'Time ripe to do away with quota system'
Stating that the transformation in South African cricket will get stronger day by day, Bacher cited the success of Ntini as an example.india Updated: Jul 15, 2006 11:46 IST
The appointment of coloured cricketer Ashwell Prince as captain of South Africa shows that the time has come for the country to do away with the quota system, says Ali Bacher, a veteran sports administrator.
Bacher, who played a vital role in South Africa's staging of the World Cup in 2003, said Prince's appointment would be an inspiration for black men and women in his country.

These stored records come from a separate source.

Lemma save_dedicated_rows m d d' : save_dedicated_runtime m d = Ok d' → rows d' = rows d.
Proof. unfold save_dedicated_runtime. case_match; [done|]. by intros [= <-]. Qed.

Lemma upsert_protected_spec m d d' :
  upsert_protected_secrets m d = Ok d' →
  rows d' = <[instance_id m := instance_row m d]> (rows d) ∧
  (deployment_mode m = SharedMode → pool_rows d' = pool_rows d).
Proof.
  unfold upsert_protected_secrets. intros (d1 & Hd & [= <-])%bind_Ok. cbn.
  case_bool_decide as Hm.
  - apply save_dedicated_rows in Hd as ->. rewrite Hm. done.
  - by injection Hd as <-.
Qed.

(** Saving either publishes what it saved or publishes nothing. *)
Lemma save_then_spec publish m h r h' :
  save_then env publish m h = (r, h') →
  tenant_sessions h' = tenant_sessions h ∧ container_calls h' = container_calls h ∧
  (deployment_mode m = SharedMode → pool_rows (durable h') = pool_rows (durable h)) ∧
  (r = Ok tt ∧ store h' = publish (fill_runtime_id m) (store h) ∧
     rows (durable h') = <[instance_id m := instance_row (fill_runtime_id m) (durable h)]>
                           (rows (durable h)) ∨
   (∃ error, r = Err error) ∧ store h' = store h ∧
     (rows (durable h') = rows (durable h) ∨
      rows (durable h') = <[instance_id m := instance_row (fill_runtime_id m) (durable h)]>
                            (rows (durable h)))).
Proof.
  destruct (fill_runtime_id_fields m) as (Ei & Em & _).
  unfold save_then, repository_upsert. set (m' := fill_runtime_id m) in *.
  destruct (upsert_protected_secrets m' (durable h)) as [d|error] eqn:Hd;
    [|intros [= <- <-]; naive_solver].
  apply upsert_protected_spec in Hd as [Hr Hp]. rewrite Ei in Hr. rewrite Em in Hp.
  destruct (transact env d h) as [saved h1] eqn:Ht.
  apply transact_spec in Ht as (Es & Ess & Ec & [[-> Ed]|[[e ->] Ed]]); intros [= <- <-]; cbn;
    rewrite ?Es; split_and!; try done; naive_solver congruence.
Qed.
End transactions.

(** ** Saving and publishing *)

Section facts.
Context {Sem : Type} `{Semaphore Sem}.
Context (password_route_sha256 : string → string) (env : HostEnv).
Implicit Types h : Host Sem.

(** No client is sent to the instance. *)
Definition off_gateway (st : InstanceState) (id : string) : Prop := ∀ k, ¬ routed st k id.

(** The store and the sessions are in order, and a row is the row of its key. *)
Record host_ok h : Prop := {
  ok_store : store_inv password_route_sha256 (store h);
  ok_rows id m : rows (durable h) !! id = Some m → instance_id m = id;
  ok_sessions : registry_exact (tenant_sessions h);
}.

Lemma ineligible_upsert_routed m st k id :
  route_eligible m = false → routed (upsert password_route_sha256 m st) k id →
  routed st k id ∧ id ≠ instance_id m.
Proof. intros He [(_ & _ & ? & _)|?]%upsert_routed; [congruence|done]. Qed.

Lemma upsert_fenced_routed m st k id :
  routed (upsert_fenced m st) k id → routed st k id ∧ id ≠ instance_id m.
Proof. apply (remove_routes_routed password_route_sha256 (instance_id m) st). Qed.

Lemma ineligible_preserving_routed m st k id :
  route_eligible m = false → routed (upsert_preserving_fence password_route_sha256 m st) k id →
  routed st k id ∧ id ≠ instance_id m.
Proof.
  intros He. unfold upsert_preserving_fence. case_match.
  - by apply ineligible_upsert_routed.
  - apply upsert_fenced_routed.
Qed.

Lemma preserving_instances m st :
  instances (upsert_preserving_fence password_route_sha256 m st) =
  <[instance_id m := m]> (instances st).
Proof.
  unfold upsert_preserving_fence. case_match; [|done].
  apply (upsert_fields password_route_sha256 m st).
Qed.

Lemma preserving_inv m st :
  store_inv password_route_sha256 st →
  store_inv password_route_sha256 (upsert_preserving_fence password_route_sha256 m st).
Proof.
  intros Hi. unfold upsert_preserving_fence.
  case_match; [by apply store_upsert_inv|by apply upsert_fenced_inv].
Qed.

Lemma fence_routed id st k id' :
  is_Some (instances st !! id) →
  routed (fence_routes id st).2 k id' → routed st k id' ∧ id' ≠ id.
Proof.
  intros [m Hm]. unfold fence_routes, fence_existing. rewrite Hm.
  apply (remove_routes_routed password_route_sha256 id st).
Qed.

Lemma fence_shrinks id st k id' : routed (fence_routes id st).2 k id' → routed st k id'.
Proof.
  destruct (instances st !! id) eqn:Hm.
  - intros Hr. by eapply fence_routed in Hr as [? _]; [|rewrite Hm].
  - unfold fence_routes, fence_existing. by rewrite Hm.
Qed.

(** ** Fencing *)

(** Every session of the tenants [ids] is cancelled in [ss'], which has the
    sessions of [ss]. *)
Definition sessions_cut (ids : list string) (ss ss' : Sessions Sem) : Prop :=
  ∀ sid s', live ss' !! sid = Some s' →
    ∃ s, live ss !! sid = Some s ∧ session_tenant s' = session_tenant s ∧
         (cancelled s = true ∨ session_tenant s ∈ ids → cancelled s' = true).

Lemma sessions_cut_nil ss : sessions_cut [] ss ss.
Proof. intros sid s Hs. exists s. split_and!; [done..|]. by intros [?|?%elem_of_nil]. Qed.

Lemma cancel_cut id ss :
  registry_exact ss → sessions_cut [id] ss (cancel id ss).2 ∧ registry_exact (cancel id ss).2.
Proof.
  intros He. destruct (cancel id ss) as [n ss'] eqn:Hc.
  destruct (cancel_live _ _ _ _ He Hc) as (Hl & _ & He'). split; [|done]. intros sid s'. cbn.
  rewrite Hl. intros (s & Hs & ->)%fmap_Some. exists s. split; [done|].
  case_bool_decide; cbn; (split; [done|]); [done|]. rewrite list_elem_of_singleton. naive_solver.
Qed.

"There are extraordinary opportunities available for black sportsmen and women in the new democracy. And they now know that if you've got the determination, the focus and the potential, you can make it to the top and ultimately captain your country," he said.
"We do have problems that need to be addressed, but the political transformation in South Africa has been miraculous What his appointment also indicates is that we are approaching the end of a period in South African cricket where there was affirmative action and quotas, which was necessary," he wrote in a column for BBC Sports.
Stating that the transformation in South African cricket will get stronger day by day, Bacher cited the success of Makhaya Ntini as an example.
"The game's major achievement has been the success of Makhaya Ntini, a black African who came from the rural villages of the Border area and came to a cricket clinic bare-foot when he was 14.
"A black coach, Raymond Booi, saw him bowl and immediately realised there was huge potential. Today, he's internationally known as one of the best fast bowlers in world cricket, so we're very proud of him too," he said.